6. Help someone in need directly.  Maybe you don’t have money, but you’ve got an extra coat, some home canned food that you can’t give through the food pantry, and you can give someone who lost their car to the Repo man a ride to pick up her son at daycare.  Ask around through religious institutions, social service programs and schools, and you’ll find someone you can match up with and help.

7. Don’t forget the world’s hungry.  As things get bad here, the food crisis has gotten knocked off the front page.  That doesn’t mean it has gotten better – the world is full of desperately hungry people right now, and they need our help.  Donate money – my  favorite programs are the heifer fund www.heifer.org, and the Mennonite Central Committee www.mcc.org, but you may have your own.  Feel free to suggest more in comments.

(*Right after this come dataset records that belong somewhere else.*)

Lemma get_set_natts n : 0 <= n <= MaxTupleAttributeNumber -> Z.land (SetNatts 0 n) HEAP_NATTS_MASK = n.
Proof.
  unfold MaxTupleAttributeNumber. intros Hn. unfold SetNatts. rewrite Z.land_0_l, Z.lor_0_l.
  unfold HEAP_NATTS_MASK. rewrite (land_ones_mod _ 11) by done. by rewrite Z.mod_small by lia.
Qed.

Section expandable.
Context (E : env) (desc0 desc : tupledesc) (more : list attribute) (values mvals : list (option Datum)).
Context (cs ms : list content) (src : HeapTuple).
Context (Hex : expandable E desc0 desc more values mvals cs ms src).

(** The source as a formed tuple, and the row that the expanded one holds. *)
Lemma expandable_rows :
  exists xs mxs, packs_row E (td_atts desc0) values xs /\ packs_row E more mvals mxs /\ formed desc0 values xs src /\
    packs_row E (td_atts desc) (values ++ mvals) (xs ++ mxs) /\
    (forall off t, row_holds E (td_atts desc0) (view off (td_atts desc0) values xs t) cs) /\
    (forall t, row_holds E (td_atts desc) (view 0 (td_atts desc) (values ++ mvals) (xs ++ mxs) t) (cs ++ ms)).
Proof.
  destruct (row_holds_packs E _ _ _ (ex_holds _ _ _ _ _ _ _ _ _ Hex)) as (xs & Hp & Hv).
  destruct (row_holds_packs E _ _ _ (ex_mholds _ _ _ _ _ _ _ _ _ Hex)) as (mxs & Hmp & Hmv).
  exists xs, mxs. split; [done|]. split; [done|]. split; [|split; [|split; [done|]]].
  - destruct (ex_fits _ _ _ _ _ _ _ _ _ Hex) as (k & Hk & Hfit). unfold heap_compute_data_size in Hk.
    rewrite (data_size_loop_ok E _ _ xs) in Hk by done. injection Hk as <-.
    assert (Hn : natts desc0 <= MaxTupleAttributeNumber).
    { pose proof (ex_natts _ _ _ _ _ _ _ _ _ Hex) as Hn. unfold natts in *. rewrite (ex_extends _ _ _ _ _ _ _ _ _ Hex), zlen_app in Hn.
      pose proof (zlen_nonneg more). lia. }
    pose proof (form_ok E desc0 values xs Hn Hp ltac:(lia)) as Hf. rewrite (ex_formed _ _ _ _ _ _ _ _ _ Hex) in Hf. exact Hf.
  - rewrite (ex_extends _ _ _ _ _ _ _ _ _ Hex). by apply packs_row_app.
  - intros t. rewrite (ex_extends _ _ _ _ _ _ _ _ _ Hex). rewrite (view_app E _ values xs more mvals mxs t Hp) by lia. by apply row_holds_app.
Qed.

(** The old tuple, read with the new descriptor. *)
Lemma source_row :
  exists vals d, heap_deform_tuple src desc = Ok (vals, d) /\ row_holds E (td_atts desc) vals (cs ++ ms).
Proof.
  destruct expandable_rows as (xs & mxs & Hp & Hmp & Hf & _ & Hv & _).
  destruct (missing_loop_holds E desc more mvals ms (ex_mholds _ _ _ _ _ _ _ _ _ Hex) (ex_plain _ _ _ _ _ _ _ _ _ Hex)
    (ex_flagged _ _ _ _ _ _ _ _ _ Hex) (td_atts desc0)
    (match td_missing desc with Some l => take (length (td_atts desc0)) l | None => map (fun _ => None) (td_atts desc0) end))
    as (rest & Hr & Hrow).
  - apply (ex_extends _ _ _ _ _ _ _ _ _ Hex).
  - pose proof (ex_missing _ _ _ _ _ _ _ _ _ Hex) as Hm. unfold missing_are in Hm.
    destruct (td_missing desc) as [l|]; [|by rewrite length_map]. destruct Hm as [Hl _]. rewrite length_take, Hl.
    rewrite (ex_extends _ _ _ _ _ _ _ _ _ Hex), length_app. lia.
  - pose proof (ex_missing _ _ _ _ _ _ _ _ _ Hex) as Hm. unfold missing_are in Hm.
    destruct (td_missing desc) as [l|]; [|done]. destruct Hm as [_ <-]. by rewrite take_drop.
  - destruct (deform_formed E desc0 desc more values xs src (ex_extends _ _ _ _ _ _ _ _ _ Hex) (ex_desc _ _ _ _ _ _ _ _ _ Hex) Hp Hf rest Hr)
      as (d & Heq & _). eexists _, d. split; [done|]. rewrite (ex_extends _ _ _ _ _ _ _ _ _ Hex). by apply row_holds_app.
Qed.

(** Any tuple made of what expand_tuple has filled in reads as the row. *)
Lemma expanded_row header extra :
  0 <= header <= 23 -> 0 <= extra <= 24 ->
  exists hoff c s, expand_tuple E src desc header extra = Ok (hoff, hoff + c, s, zrep (hoff - header) 0) /\
    0 <= hoff /\ hoff + (23 - header) < 256 /\ zlen (fs_area s) = c /\ c + 512 <= MaxAllocSize /\
    forall tup, t_body (t_data tup) = fs_area s -> t_infomask (t_data tup) = fs_infomask s ->
      t_infomask2 (t_data tup) = SetNatts 0 (natts desc) -> t_bits (t_data tup) = filled_bits s (zrep (hoff - header) 0) ->
      HeapTupleHeaderGetNatts (t_data tup) = natts desc /\
      exists vals d, heap_deform_tuple tup desc = Ok (vals, d) /\ row_holds E (td_atts desc) vals (cs ++ ms).
Proof.
  intros Hh Hx. destruct expandable_rows as (xs & mxs & Hp & Hmp & Hf & Hall & _ & Hv).
  pose proof (ex_natts _ _ _ _ _ _ _ _ _ Hex) as Hn. pose proof (zlen_nonneg (td_atts desc)) as Hn0. fold (natts desc) in Hn0.
  pose proof (ex_size _ _ _ _ _ _ _ _ _ Hex) as Hsize.
  replace (t_len src - t_hoff (t_data src)) with (zlen (lay 0 (td_atts desc0) xs)) in Hsize
    by (rewrite (formed_len _ _ _ _ Hf), (formed_body _ _ _ _ Hf); lia).
  destruct (expand_ok E desc0 desc more values mvals xs mxs src (ex_extends _ _ _ _ _ _ _ _ _ Hex) (ex_more _ _ _ _ _ _ _ _ _ Hex) Hn Hp Hf Hmp
    (ex_plain _ _ _ _ _ _ _ _ _ Hex) header extra Hh Hx (ex_missing _ _ _ _ _ _ _ _ _ Hex) Hsize)
    as (c & s & Heq & Hc & Hmax & Harea & Him & Hz & Hbits).
  set (hoff := MAXALIGN _) in *. exists hoff, c, s. split; [done|]. split; [|split; [|split; [|split; [done|]]]].
  - unfold hoff, MAXALIGN, MAXIMUM_ALIGNOF, BITMAPLEN. rewrite typealign_8. destruct (existsb null_col _); lia.
  - unfold hoff, MAXALIGN, MAXIMUM_ALIGNOF, BITMAPLEN. rewrite typealign_8. unfold MaxTupleAttributeNumber in Hn. destruct (existsb null_col _); lia.
  - rewrite Harea. pose proof (zlen_nonneg (lay 0 (td_atts desc) (xs ++ mxs))). zl.
  - intros tup Hb Hi Hi2 Hbt. assert (Hg : HeapTupleHeaderGetNatts (t_data tup) = natts desc)
      by (unfold HeapTupleHeaderGetNatts; rewrite Hi2; by apply get_set_natts).
    split; [done|]. edestruct (deform_laid E desc (values ++ mvals) (xs ++ mxs)) as (d & Heq' & _);
      [apply (ex_desc _ _ _ _ _ _ _ _ _ Hex)|done|by rewrite Hb|done| | |].
    + unfold HeapTupleHasNulls. rewrite Hi. by apply (expanded_nulls E desc0 more values mvals xs mxs src).
    + intros He. rewrite Hbt. by apply Hbits.
    + eexists _, d. split; [done|]. apply Hv.
Qed.
End expandable.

8. If you don’t have money to give, or even if you do, make sure you also remind governments to keep their commitment to the World Food Program and the world’s starving people.  We’re throwing billions away on keeping the rich institutions - but the US and other nations haven’t ponied up their promised donations to keep people from starving to death.  DO NOT let them get away with it.

What Else?  Anyone have any suggestions?  How many of these can each of us do this week?  And don’t forget to put your name in for the drawing before Monday!